(** ** MidiSpec.h *)

Definition kMIDIChanCmd_NoteOff       : Z := 0x08.
Definition kMIDIChanCmd_NoteOn        : Z := 0x09.
Definition kMIDIChanCmd_KeyPress      : Z := 0x0A.
Definition kMIDIChanCmd_Control       : Z := 0x0B.
Definition kMIDIChanCmd_ProgramChange : Z := 0x0C.
Definition kMIDIChanCmd_ChannelPress  : Z := 0x0D.
Definition kMIDIChanCmd_PitchWheel    : Z := 0x0E.
Definition kMIDIControl_Sustain       : Z := 0x40.
Definition kMIDIControl_Sustain_level : Z := 64.
Definition kMIDIControl_Reverb        : Z := 0x5B.
Definition kMIDISysCmdChan            : Z := 0xF0.

(** [AMIDI_OPCODE_DATA] of the NDK header [amidi/AMidi.h]. *)
Definition AMIDI_OPCODE_DATA : Z := 1.

(** ** The object and its observable calls *)

(** The fields of [class MidiManager] that the decoder and the polling
    thread read or write. *)
Record MidiManager : Type := mkMidiManager {
  reading      : bool;
  sustain      : bool;
  playNotes    : gset Z;
  sustainNotes : gset Z
}.

(** Calls leaving the class, as the source makes them. *)
Inductive Effect : Type :=
| SynthNoteOn  (note velocity : Z)       (* synthManager->noteOn(note, velocity) *)
| SynthNoteOff (note : Z)                (* synthManager->noteOff(note) *)
| SynthReverb  (level : Z)               (* synthManager->reverb(level) *)
| SynthSendCC  (controller value : Z)    (* synthManager->sendCC(controller, value) *)
| Callback     (msg : string)            (* sendToCallback(oss) *)
| Usleep       (usec : Z).               (* usleep(usec) *)

Global Instance Effect_eq_dec : EqDecision Effect.
Proof. solve_decision. Defined.

Definition isEngineCall (e : Effect) : bool :=
  match e with
  | SynthNoteOn _ _ | SynthNoteOff _ | SynthReverb _ | SynthSendCC _ _ => true
  | Callback _ | Usleep _ => false
  end.

Definition isCallback (e : Effect) : bool :=
  match e with Callback _ => true | _ => false end.

(** The calls made to the synthesis engine, in order. *)
Definition engineCalls (log : list Effect) : list Effect :=
  filter (λ e, isEngineCall e = true) log.

(** The trace lines handed to the Java callback, in order. *)
Definition traces (log : list Effect) : list Effect :=
  filter (λ e, isCallback e = true) log.

(** How many times the engine was asked to stop note [n]. *)
Definition noteOffCount (n : Z) (log : list Effect) : nat :=
  length (filter (λ e, e = SynthNoteOff n) log).

(** ** Commands: state passing with a log *)

Definition Cmd (A : Type) : Type := MidiManager → A * MidiManager * list Effect.

Definition ret {A} (a : A) : Cmd A := λ m, (a, m, []).
Definition bind {A B} (c : Cmd A) (k : A → Cmd B) : Cmd B := λ m,
  let '(a, m1, log1) := c m in
  let '(b, m2, log2) := k a m1 in
  (b, m2, log1 ++ log2).

Declare Scope cmd_scope.
Delimit Scope cmd_scope with cmd.
Bind Scope cmd_scope with Cmd.
Notation "x ← c ; k" := (bind c (λ x, k))
  (at level 20, c at level 100, k at level 200, only parsing) : cmd_scope.
Notation "c ;; k" := (bind c (λ _, k))
  (at level 100, k at level 200, only parsing, right associativity) : cmd_scope.
Local Open Scope cmd_scope.

Definition skip : Cmd () := ret ().
Definition emit (e : Effect) : Cmd () := λ m, ((), m, [e]).
Definition get {A} (f : MidiManager → A) : Cmd A := λ m, (f m, m, []).
Definition modify (f : MidiManager → MidiManager) : Cmd () := λ m, ((), f m, []).

Definition stateAfter {A} (c : Cmd A) (m : MidiManager) : MidiManager := (c m).1.2.
Definition logOf {A} (c : Cmd A) (m : MidiManager) : list Effect := (c m).2.

Definition set_reading (b : bool) (m : MidiManager) : MidiManager :=
  mkMidiManager b (sustain m) (playNotes m) (sustainNotes m).
Definition set_sustain (b : bool) (m : MidiManager) : MidiManager :=
  mkMidiManager (reading m) b (playNotes m) (sustainNotes m).
Definition set_playNotes (s : gset Z) (m : MidiManager) : MidiManager :=
  mkMidiManager (reading m) (sustain m) s (sustainNotes m).
Definition set_sustainNotes (s : gset Z) (m : MidiManager) : MidiManager :=
  mkMidiManager (reading m) (sustain m) (playNotes m) s.

(** [std::set<int>] iterates in ascending order. *)
Definition ascending (s : gset Z) : list Z := merge_sort Z.le (elements s).

(** [for (const auto n : l) body(n)] *)
Fixpoint forEach (l : list Z) (body : Z → Cmd ()) : Cmd () :=
  match l with
  | [] => skip
  | n :: rest => body n ;; forEach rest body
  end.

(** [data[i]] in a [uint8_t] buffer; the receive buffer of the polling thread
    has [kMidiMaxBytesToReceive] entries, and a read past the bytes a model
    buffer lists gives 0. *)
Definition byteAt (data : list Z) (i : nat) : Z := default 0 (data !! i).

(** [sendToCallback(oss)] where [oss] holds [msg]; the [const char*] overload
    returns at once on an empty string. *)
Definition sendToCallback (msg : string) : Cmd () :=
  if decide (msg = "") then skip else emit (Callback msg).

(** [oss << (int)v] *)
Definition dec (v : Z) : string := pretty v.

(** ** MidiManager::parseMidiCmdControl *)

Definition parseMidiCmdControl (controller value : Z) : Cmd () :=
  if controller =? kMIDIControl_Sustain then
    if value >=? kMIDIControl_Sustain_level then
      sendToCallback ("Sustain ON: level: " +:+ dec value) ;;
      modify (set_sustain true) ;;
      play ← get playNotes ;
      if decide (play = ∅) then skip
      else modify (λ m, set_sustainNotes (sustainNotes m ∪ play) m)
    else
      sendToCallback ("Sustain OFF: level: " +:+ dec value) ;;
      modify (set_sustain false) ;;
      (* Stop all sustained notes *)
      sus ← get sustainNotes ;
      forEach (ascending sus) (λ n,
        play ← get playNotes ;
        if decide (n ∈ play) then skip else emit (SynthNoteOff n)) ;;
      modify (set_sustainNotes ∅)
  else if controller =? kMIDIControl_Reverb then
    sendToCallback ("Reverb: level: " +:+ dec value) ;;
    emit (SynthReverb value)
  else
    sendToCallback ("Unparsed command: controller: " +:+ dec controller
                    +:+ " value: " +:+ dec value) ;;
    emit (SynthSendCC controller value).

(** ** MidiManager::parseMidiData *)

(** The case labels of the [switch] in [parseMidiData]. *)
Inductive SwitchCase : Type :=
| CaseNoteOff | CaseNoteOn | CaseControl | CaseKeyPress
| CaseProgramChange | CaseChannelPress | CasePitchWheel | CaseDefault.

Global Instance SwitchCase_eq_dec : EqDecision SwitchCase.
Proof. solve_decision. Defined.

(** Which label a value of the controlling expression selects. *)
Definition switchCase (sel : Z) : SwitchCase :=
  if sel =? kMIDIChanCmd_NoteOff then CaseNoteOff
  else if sel =? kMIDIChanCmd_NoteOn then CaseNoteOn
  else if sel =? kMIDIChanCmd_Control then CaseControl
  else if sel =? kMIDIChanCmd_KeyPress then CaseKeyPress
  else if sel =? kMIDIChanCmd_ProgramChange then CaseProgramChange
  else if sel =? kMIDIChanCmd_ChannelPress then CaseChannelPress
  else if sel =? kMIDIChanCmd_PitchWheel then CasePitchWheel
  else CaseDefault.

(** [(status & kMIDISysCmdChan) >> 4] *)
Definition chanCmd (status : Z) : Z := Z.shiftr (Z.land status kMIDISysCmdChan) 4.

(** The tail shared by the four traced-only cases and the default one. *)
Definition describe (label : string) (note velocity status : Z) : string :=
  label +:+ dec note +:+ " vel: " +:+ dec velocity +:+ " status: " +:+ dec status.

Definition parseMidiData (data : list Z) (numBytes : N) : Cmd () :=
  if (numBytes <? 3)%N then skip else
  let status   := Z.land (byteAt data 0) 0xFF in
  let note     := Z.land (byteAt data 1) 0xFF in
  let velocity := Z.land (byteAt data 2) 0xFF in
  match switchCase (chanCmd status) with
  | CaseNoteOff =>
      sendToCallback ("Note OFF: " +:+ dec note) ;;
      sus ← get sustain ;
      (if negb sus then
         emit (SynthNoteOff note) ;;
         modify (λ m, set_sustainNotes (sustainNotes m ∖ {[note]}) m)
       else skip) ;;
      modify (λ m, set_playNotes (playNotes m ∖ {[note]}) m)
  | CaseNoteOn =>
      sendToCallback ("Note ON: " +:+ dec note +:+ " vel: " +:+ dec velocity) ;;
      sus ← get sustain ;
      (if sus then modify (λ m, set_sustainNotes ({[note]} ∪ sustainNotes m) m)
       else skip) ;;
      modify (λ m, set_playNotes ({[note]} ∪ playNotes m) m) ;;
      emit (SynthNoteOn note velocity)
  | CaseControl => parseMidiCmdControl note velocity
  | CaseKeyPress =>
      sendToCallback (describe "Key Press: " note velocity status)
  | CaseProgramChange =>
      sendToCallback (describe "Program Change: " note velocity status)
  | CaseChannelPress =>
      sendToCallback (describe "Channel Press: " note velocity status)
  | CasePitchWheel =>
      sendToCallback (describe "Pitch Wheel: " note velocity status)
  | CaseDefault =>
      sendToCallback (describe "Unparsed: " note velocity status)
  end.

(** ** The constructor and the polling thread *)

(** [MidiManager::MidiManager]: [reading(false), sustain(false)], both sets
    default-constructed. *)
Definition MidiManager_new : MidiManager := mkMidiManager false false ∅ ∅.

(** What one call of [AMidiOutputPort_receive] leaves behind: its return
    value and the contents of its out-parameters after the call. *)
Record Received : Type := mkReceived {
  numMessagesReceived : Z;
  opcode              : Z;
  incomingMessage     : list Z;
  numBytesReceived    : N
}.

(** The body of [while (manager->reading)] for one answer of the transport. *)
Definition loopBody (r : Received) : Cmd () :=
  (if numMessagesReceived r <? 0 then
     (* failure receiving MIDI data: exit the thread *)
     modify (set_reading false)
   else skip) ;;
  (if (0 <? numMessagesReceived r) && (0 <=? numBytesReceived r)%N &&
      (opcode r =? AMIDI_OPCODE_DATA) &&
      negb (Z.land (byteAt (incomingMessage r) 0) kMIDISysCmdChan =? kMIDISysCmdChan)
   then parseMidiData (incomingMessage r) (numBytesReceived r)
   else skip) ;;
  (* AMidiOutputPort_receive is non-blocking *)
  emit (Usleep 500).

(** [while (manager->reading) { ... }], driven by the successive answers of
    the transport; the list bounds how long the thread is observed. *)
Fixpoint whileReading (transport : list Received) : Cmd () :=
  match transport with
  | [] => skip
  | r :: rest =>
      go ← get reading ;
      if go then loopBody r ;; whileReading rest else skip
  end.

Definition readThreadRoutine (transport : list Received) : Cmd () :=
  modify (set_reading true) ;;
  whileReading transport.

________________

= Exercise objective =
Only this range is to be output: the line that contains "go ← get reading ;" through the last line of the records above, both inclusive.

= Answer section =
      go ← get reading ;
      if go then loopBody r ;; whileReading rest else skip
  end.

Definition readThreadRoutine (transport : list Received) : Cmd () :=
  modify (set_reading true) ;;
  whileReading transport.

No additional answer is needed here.